C Reactive Programming

Author: Praseed Pai
Publisher: Packt Publishing Ltd
Language:
Number of Pages:
Format Type: PDF, ePub
Size: 26,33 MB
Download: 621
Read Online: 1088

Download


Learn how to implement the reactive programming paradigm with C++ and build asynchronous and concurrent applications Key Features Efficiently exploit concurrency and parallelism in your programs Use the Functional Reactive programming model to structure programs Understand reactive GUI programming to make your own applications using Qt Book Description Reactive programming is an effective way to build highly responsive applications with an easy-to-maintain code base. This book covers the essential functional reactive concepts that will help you build highly concurrent, event-driven, and asynchronous applications in a simpler and less error-prone way. C++ Reactive Programming begins with a discussion on how event processing was undertaken by different programming systems earlier. After a brisk introduction to modern C++ (C++17), you’ll be taken through language-level concurrency and the lock-free programming model to set the stage for our foray into the Functional Programming model. Following this, you’ll be introduced to RxCpp and its programming model. You’ll be able to gain deep insights into the RxCpp library, which facilitates reactive programming. You’ll learn how to deal with reactive programming using Qt/C++ (for the desktop) and C++ microservices for the Web.
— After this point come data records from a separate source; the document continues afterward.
(* ===== verification/MacSound.v ===== *)
(** What a batch of frames read from a macOS capture device delivers. *)

From S2P Require Export MacLive.

(** A frame as a device hands it over: behind the fields of its header the device
    puts what it likes, so that the payload is aligned, and says in [bh_hdrlen]
    where the payload begins; between the payload and the next frame is a gap. *)
Record BpfFrame := mk_bpf_frame {
  bf_frame : MacFrame;
  bf_padding : list Z;
  bf_gap : list Z;
}.

Definition payload (f : BpfFrame) : list Z := mf_payload (bf_frame f).

(** The 26 bytes of the fields, and the padding. *)
Definition hdr_len (f : BpfFrame) : Z := 26 + zlen (bf_padding f).
Definition frame_len (f : BpfFrame) : Z := hdr_len f + zlen (payload f).

Definition fields_bytes (f : BpfFrame) : list Z :=
  le_bytes 8 (mf_sec (bf_frame f)) ++ le_bytes 8 (mf_usec (bf_frame f)) ++ le_bytes 4 (zlen (payload f))
  ++ le_bytes 4 (mf_datalen (bf_frame f)) ++ le_bytes 2 (hdr_len f).

Definition ungapped (f : BpfFrame) : list Z := fields_bytes f ++ bf_padding f ++ payload f.

Definition wf_mac_frame (f : BpfFrame) : Prop :=
  0 ≤ mf_sec (bf_frame f) < 2 ^ 63 ∧ 0 ≤ mf_usec (bf_frame f) < 1000000 ∧
  is_u32 (mf_datalen (bf_frame f)) ∧ is_u32 (zlen (payload f)) ∧ hdr_len f < 2 ^ 16 ∧
  32 ≤ frame_len f.

Definition gap_len (f : BpfFrame) : Z := word_align (frame_len f) - frame_len f.

(** The frames of a batch, aligned to words; the last one may end before that. *)
Fixpoint wf_batch (frames : list BpfFrame) : Prop :=
  match frames with
  | [] => True
  | [f] => wf_mac_frame f ∧ zlen (bf_gap f) ≤ gap_len f
  | f :: frames' => wf_mac_frame f ∧ zlen (bf_gap f) = gap_len f ∧ wf_batch frames'
  end.

Definition lay (frames : list BpfFrame) : list Z :=
  concat (map (λ f, ungapped f ++ bf_gap f) frames).

Lemma word_align_range n : n ≤ word_align n < n + 4.
Proof.
  assert (E : word_align n = (n + 3) / 4 * 4).
  { unfold word_align. change (Z.ldiff (n + 3) 3) with (Z.ldiff (n + 3) (Z.ones 2)).
    by rewrite Z.ldiff_ones_r, Z.shiftl_mul_pow2, Z.shiftr_div_pow2 by lia. }
  rewrite E. pose proof (Z.div_mod (n + 3) 4 ltac:(lia)).
  pose proof (Z.mod_pos_bound (n + 3) 4 ltac:(lia)). lia.
Qed.

Lemma zlen_fields f : zlen (fields_bytes f) = 26.
Proof. unfold fields_bytes. by rewrite !zlen_app, !zlen_le_bytes. Qed.

Lemma zlen_ungapped f : zlen (ungapped f) = frame_len f.
Proof. unfold ungapped, frame_len, hdr_len. rewrite !zlen_app, zlen_fields. lia. Qed.

(** The frames of the builder of the tests are such frames: their headers are as
    long as the structure, 32 bytes. *)
Definition built (f : MacFrame) : BpfFrame :=
  let n := BPF_HDR_SIZE + zlen (mf_payload f) in
  mk_bpf_frame f (le_bytes 6 0) (replicate (Z.to_nat (word_align n - n)) 0).

Lemma frame_bytes_built f :
  is_u32 (zlen (mf_payload f)) → frame_bytes f = ungapped (built f) ++ bf_gap (built f).
Proof.
  intros Hn. unfold frame_bytes, unpadded, bpf_hdr_bytes, ungapped, fields_bytes, built, payload, as_u32.
  cbn [bf_frame bf_padding bf_gap]. rewrite Z.mod_small by done. by rewrite <- !(assoc_L (++)).
Qed.

(** * One frame *)

(** The field of [k] bytes behind the bytes [a] of the frame that [E] locates. *)
Ltac field_at k a E :=
  lazymatch type of E with
  | zslice ?pos ?n ?l = _ =>
      eapply (le_at_inside pos n k _ _ a); [lia|lia|exact E|reflexivity|..];
      rewrite ?zlen_app, ?zlen_le_bytes; unfold frame_len, hdr_len in *;
      first [reflexivity | lia | simpl; lia]
  end.

Section frame.
Context `{PcapErrors}.

(** A frame whose bytes are at [pos] in the buffer. *)
Lemma parse_frame_at buf pos filled snaplen f :
  wf_mac_frame f → 0 ≤ pos → pos + frame_len f ≤ filled → filled ≤ zlen buf →
  zslice pos (frame_len f) buf = ungapped f →
  parse_bpf_frame buf pos filled snaplen =
  ROk (Some (mk_mac_meta (pos + hdr_len f) (pos + hdr_len f + Z.min (zlen (payload f)) snaplen)
               (mf_sec (bf_frame f)) (mf_usec (bf_frame f) * 1000) (mf_datalen (bf_frame f)),
             pos + word_align (frame_len f))).
Proof.
  intros (Hs & Hu & Hd & Hn & Hh & H32) Hp Hf Hb E. pose proof (zlen_nonneg (payload f)) as H0.
  pose proof (zlen_nonneg (bf_padding f)) as H1.
  unfold is_u32 in *. unfold ungapped, fields_bytes in E. rewrite <- !(assoc_L (++)) in E.
  assert (Hhdr : read_bpf_hdr buf pos =
    mk_bpf_hdr (mf_sec (bf_frame f)) (mf_usec (bf_frame f)) (zlen (payload f)) (mf_datalen (bf_frame f))
      (hdr_len f)).
  { unfold read_bpf_hdr. f_equal.
    - rewrite <- (Z.add_0_r pos). field_at 8%nat (@nil Z) E.
    - field_at 8%nat (le_bytes 8 (mf_sec (bf_frame f))) E.
    - rewrite (assoc_L (++)) in E.
      field_at 4%nat (le_bytes 8 (mf_sec (bf_frame f)) ++ le_bytes 8 (mf_usec (bf_frame f))) E.
    - rewrite 2!(assoc_L (++)) in E.
      field_at 4%nat ((le_bytes 8 (mf_sec (bf_frame f)) ++ le_bytes 8 (mf_usec (bf_frame f)))
                        ++ le_bytes 4 (zlen (payload f))) E.
    - rewrite 3!(assoc_L (++)) in E.
      field_at 2%nat (((le_bytes 8 (mf_sec (bf_frame f)) ++ le_bytes 8 (mf_usec (bf_frame f)))
                        ++ le_bytes 4 (zlen (payload f))) ++ le_bytes 4 (mf_datalen (bf_frame f))) E. }
  unfold parse_bpf_frame. rewrite Hhdr. unfold BPF_HDR_SIZE in *. unfold frame_len in *.
  cbn [bh_tstamp_sec bh_tstamp_usec bh_caplen bh_datalen bh_hdrlen].
  rewrite !(proj2 (Z.ltb_ge _ _)) by lia. unfold u32_mul, u32_max, as_u32.
  rewrite (Z.mod_small (mf_usec _)) by lia.
  rewrite (proj2 (Z.leb_le _ _)) by lia. done.
Qed.

(** The packet a frame is delivered as. *)
Definition mac_delivered (snaplen : Z) (link_type : LinkType) (f : BpfFrame) : PacketRef :=
  mk_packet_ref (take (Z.to_nat snaplen) (payload f))
    (mk_time (mf_sec (bf_frame f)) (mf_usec (bf_frame f) * 1000)) (mf_datalen (bf_frame f)) link_type.

Lemma next_in_batch_at l f :
  wf_mac_frame f → 0 ≤ ml_snaplen l → 0 ≤ ml_buf_pos l →
  ml_buf_pos l + frame_len f ≤ ml_buf_filled l → ml_buf_filled l ≤ zlen (ml_buf l) →
  zslice (ml_buf_pos l) (frame_len f) (ml_buf l) = ungapped f →
  next_in_batch l = ROk (Some (mac_delivered (ml_snaplen l) (ml_link_type l) f),
                         set_pos (ml_buf_pos l + word_align (frame_len f)) l).
Proof.
  intros Hf Hs Hp Hfill Hb E. pose proof (zlen_nonneg (payload f)). pose proof (zlen_nonneg (bf_padding f)).
  assert (Hlen : frame_len f = hdr_len f + zlen (payload f)) by done.
  assert (Hh : hdr_len f = 26 + zlen (bf_padding f)) by done.
  unfold next_in_batch, parse_next_frame. rewrite (proj2 (Z.ltb_lt _ _)) by lia.
  rewrite (parse_frame_at _ _ _ _ f) by done. cbn [mbind Result_bind]. unfold mbind, Result_bind, mac_packet.
  cbn [mm_start mm_end mm_ts_sec mm_ts_nsec mm_orig_len ml_buf ml_link_type set_pos].
  rewrite !(proj2 (Z.leb_le _ _)) by lia. cbn [andb].
  destruct Hf as (Hsec & Hus & _).
  assert (Hns : 0 ≤ mf_usec (bf_frame f) * 1000 < NANOS_PER_SEC) by (unfold NANOS_PER_SEC; lia).
  rewrite PacketRef_new_ok by (rewrite ?(Z.div_small _ _ Hns); lia).
  rewrite (Z.div_small _ _ Hns), (Z.mod_small _ _ Hns), Z.add_0_r.
  unfold mac_delivered. do 4 f_equal.
  replace (_ - _) with (Z.min (zlen (payload f)) (ml_snaplen l)) by lia.
  rewrite <- (zslice_zslice (ml_buf_pos l) (frame_len f)), E by lia. unfold ungapped.
  rewrite (assoc_L (++)), zslice_app_r; rewrite ?zlen_app, ?zlen_fields; try lia.
  replace (hdr_len f - _) with 0 by lia.
  unfold zslice. rewrite drop_0. destruct (Z.le_ge_cases (zlen (payload f)) (ml_snaplen l)).
  - rewrite !take_ge by (unfold zlen in *; lia). done.
  - f_equal. lia.
Qed.

(** * A batch *)

(** The packets of [k] calls of [next_packet], if each of them gives one. *)
Fixpoint mac_take (K : Kernel) (k : nat) (l : MacosLive) (h : history) :
    option (list PacketRef * MacosLive * history) :=
  match k with
  | O => Some ([], l, h)
  | S k' =>
      match mac_next_packet K 2 l h with
      | Some (ROk (Some pkt, l), h) =>
          '(pkts, l, h) ← mac_take K k' l h; Some (pkt :: pkts, l, h)
      | _ => None
      end
  end.

Lemma mac_next_in_batch K n l h pkt l' :
  next_in_batch l = ROk (Some pkt, l') → mac_next_packet K (S n) l h = Some (ROk (Some pkt, l'), h).
Proof. intros E. cbn [mac_next_packet]. by rewrite E. Qed.

(** The frames of the batch in hand, from the current position on. *)
Definition in_hand (frames : list BpfFrame) (l : MacosLive) : Prop :=
  0 ≤ ml_buf_pos l ∧ ml_buf_pos l + zlen (lay frames) = ml_buf_filled l ∧
  ml_buf_filled l ≤ zlen (ml_buf l) ∧
  zslice (ml_buf_pos l) (zlen (lay frames)) (ml_buf l) = lay frames.

Lemma wf_batch_head f frames :
  wf_batch (f :: frames) →
  wf_mac_frame f ∧ wf_batch frames ∧
  match frames with [] => zlen (bf_gap f) ≤ gap_len f | _ => zlen (bf_gap f) = gap_len f end.
Proof. destruct frames; simpl; tauto. Qed.

Lemma in_hand_step f frames l :
  wf_batch (f :: frames) → 0 ≤ ml_snaplen l → in_hand (f :: frames) l →
  next_in_batch l = ROk (Some (mac_delivered (ml_snaplen l) (ml_link_type l) f),
                         set_pos (ml_buf_pos l + word_align (frame_len f)) l) ∧
  match frames with
  | [] => ml_buf_filled l ≤ ml_buf_pos l + word_align (frame_len f)
  | _ => in_hand frames (set_pos (ml_buf_pos l + word_align (frame_len f)) l)
  end.
Proof.
  intros (Hf & _ & Hgap)%wf_batch_head Hs (Hp & Hfill & Hb & E).
  assert (El : lay (f :: frames) = ungapped f ++ bf_gap f ++ lay frames)
    by (unfold lay; simpl; by rewrite <- (assoc_L (++))).
  pose proof (word_align_range (frame_len f)) as Ha. pose proof (zlen_nonneg (bf_gap f)).
  pose proof (zlen_nonneg (lay frames)).
  assert (Hz : zlen (lay (f :: frames)) = frame_len f + (zlen (bf_gap f) + zlen (lay frames)))
    by (by rewrite El, !zlen_app, zlen_ungapped).
  assert (0 ≤ frame_len f) by (rewrite <- zlen_ungapped; apply zlen_nonneg). unfold gap_len in Hgap.
  split.
  - apply next_in_batch_at; try done; try lia.
    replace (ml_buf_pos l) with (ml_buf_pos l + 0) by lia.
    rewrite <- (zslice_zslice _ (zlen (lay (f :: frames)))), E, El by lia.
    rewrite zslice_app_l by (rewrite ?zlen_ungapped; lia).
    rewrite <- (zlen_ungapped f) at 1. apply zslice_all.
  - destruct frames as [|f' frames]; [change (zlen (lay [])) with 0 in *; lia|].
    unfold in_hand. cbn [set_pos ml_buf_pos ml_buf_filled ml_buf]. split_and!; [lia..|].
    rewrite <- (zslice_zslice (ml_buf_pos l) (zlen (lay (f :: f' :: frames)))), E, El by lia.
    rewrite (assoc_L (++)), zslice_app_r; rewrite ?zlen_app, ?zlen_ungapped; try lia.
    replace (_ - _) with 0 by lia. apply zslice_all.
Qed.

Lemma mac_take_batch K frames : ∀ l h,
  wf_batch frames → 0 ≤ ml_snaplen l → frames ≠ [] → in_hand frames l →
  ∃ l', mac_take K (length frames) l h =
          Some (map (mac_delivered (ml_snaplen l) (ml_link_type l)) frames, l', h) ∧
    ml_buf_filled l' ≤ ml_buf_pos l'.
Proof.
  induction frames as [|f frames IH]; intros l h Hwf Hs Hne Hin; [done|].
  destruct (in_hand_step f frames l Hwf Hs Hin) as [Hn Hrest].
  cbn [length mac_take]. rewrite (mac_next_in_batch K 1 l h _ _ Hn).
  destruct frames as [|f' frames]; [by eexists|]. apply wf_batch_head in Hwf as (_ & Hwf & _).
  destruct (IH (set_pos (ml_buf_pos l + word_align (frame_len f)) l) h Hwf Hs ltac:(done) Hrest)
    as (l' & Et & Hend). rewrite Et. by eexists.
Qed.

(** The first of them after a read. *)
Lemma mac_take_read (K : Kernel) frames l h :
  ml_buf_filled l ≤ ml_buf_pos l → wf_batch frames → 0 ≤ ml_snaplen l → frames ≠ [] →
  K h (ReadFd (ml_fd l) (zlen (ml_buf l))) = inr (lay frames) →
  zlen (lay frames) ≤ zlen (ml_buf l) →
  mac_take K (length frames) l h =
  mac_take K (length frames) (set_batch (lay frames) l)
    (mk_event (ReadFd (ml_fd l) (zlen (ml_buf l))) true :: h) ∧
  in_hand frames (set_batch (lay frames) l).
Proof.
  intros Hempty Hwf Hs Hne HK Hb. pose proof (zlen_nonneg (lay frames)).
  assert (Hin : in_hand frames (set_batch (lay frames) l)).
  { unfold in_hand, set_batch. cbn [ml_buf_pos ml_buf_filled ml_buf].
    rewrite zlen_zput by lia. split_and!; [lia..|]. by apply zslice_put_same. }
  split; [|done]. destruct frames as [|f frames]; [done|].
  destruct (in_hand_step f frames (set_batch (lay (f :: frames)) l) Hwf Hs Hin) as [Hn _].
  cbn [length mac_take]. cbn [mac_next_packet]. unfold next_in_batch at 1.
  rewrite (proj2 (Z.ltb_ge _ _)) by lia. unfold sys at 1. rewrite HK. by rewrite Hn.
Qed.
End frame.

(** C17: a batch of frames that a capture device hands over in one read is delivered
    packet by packet, in order, each with its bytes cut to the capture length, its
    time and its length on the wire, with no other call of the system: whatever
    the length of the frames' headers, which [bh_hdrlen] says, if a frame with its
    header has at least 32 bytes, and whether the last frame is padded to a word
    or not. Then the batch is used up, and the next call reads on. *)
Theorem mac_batch_delivered `{PcapErrors} (K : Kernel) (frames : list BpfFrame)
    (l : MacosLive) (h : history) :
  ml_buf_filled l ≤ ml_buf_pos l → wf_batch frames → 0 ≤ ml_snaplen l → frames ≠ [] →
  K h (ReadFd (ml_fd l) (zlen (ml_buf l))) = inr (lay frames) →
  zlen (lay frames) ≤ zlen (ml_buf l) →
  ∃ l', mac_take K (length frames) l h =
          Some (map (mac_delivered (ml_snaplen l) (ml_link_type l)) frames, l',
                mk_event (ReadFd (ml_fd l) (zlen (ml_buf l))) true :: h) ∧
    ml_buf_filled l' ≤ ml_buf_pos l'.
Proof.
  intros Hempty Hwf Hs Hne HK Hb.
  destruct (mac_take_read K frames l h Hempty Hwf Hs Hne HK Hb) as [-> Hin].
  exact (mac_take_batch K frames (set_batch _ l) _ Hwf Hs Hne Hin).
Qed.

(** Three frames in one batch: a header of 28 bytes and a payload longer than the
    capture length; one of the builder of the tests; and a header without
    padding, of a frame that ends the batch without a gap. *)
Definition mac_frames : list BpfFrame :=
  [mk_bpf_frame (mk_mac_frame 10 567000 5 [1; 2; 3; 4; 5]) [0xee; 0xee] [7; 7; 7];
   built (mk_mac_frame 20 0 3 [9; 8; 7]);
   mk_bpf_frame (mk_mac_frame 30 1 60 [1; 1; 2; 3; 5; 8; 13]) [] []].

Definition mac_kernel : Kernel := λ h c,
  match c return io_error + reply c with
  | ReadFd _ _ => inr (lay mac_frames)
  | _ => inl (mk_io_error KOther "unexpected")
  end.

Definition mac_sample : MacosLive := mk_macos_live 3 (replicate 128 0) 0 0 4 Ethernet.

Lemma mac_batch_delivered_witness :
  ∃ l', mac_take (H:=no_pcap) mac_kernel 3 mac_sample [] =
    Some ([mk_packet_ref [1; 2; 3; 4] (mk_time 10 567000000) 5 Ethernet;
           mk_packet_ref [9; 8; 7] (mk_time 20 0) 3 Ethernet;
           mk_packet_ref [1; 1; 2; 3] (mk_time 30 1000) 60 Ethernet], l',
          [mk_event (ReadFd 3 128) true]) ∧
    ml_buf_filled l' ≤ ml_buf_pos l'.
Proof.
  apply (mac_batch_delivered (H:=no_pcap) mac_kernel mac_frames mac_sample []);
    [done| |done|done|reflexivity|by vm_compute].
  by repeat split; vm_compute.
Defined.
By the end of the book, you will be well versed with advanced reactive programming concepts in modern C++ (C++17). What you will learn Understand language-level concurrency in C++ Explore advanced C++ programming for the FRP Uncover the RxCpp library and its programming model Mix the FP and OOP constructs in C++ 17 to write well-structured programs Master reactive microservices in C++ Create custom operators for RxCpp Learn advanced stream processing and error handling Who this book is for If you’re a C++ developer interested in using reactive programming to build asynchronous and concurrent applications, you’ll find this book extremely useful. This book doesn’t assume any previous knowledge of reactive programming.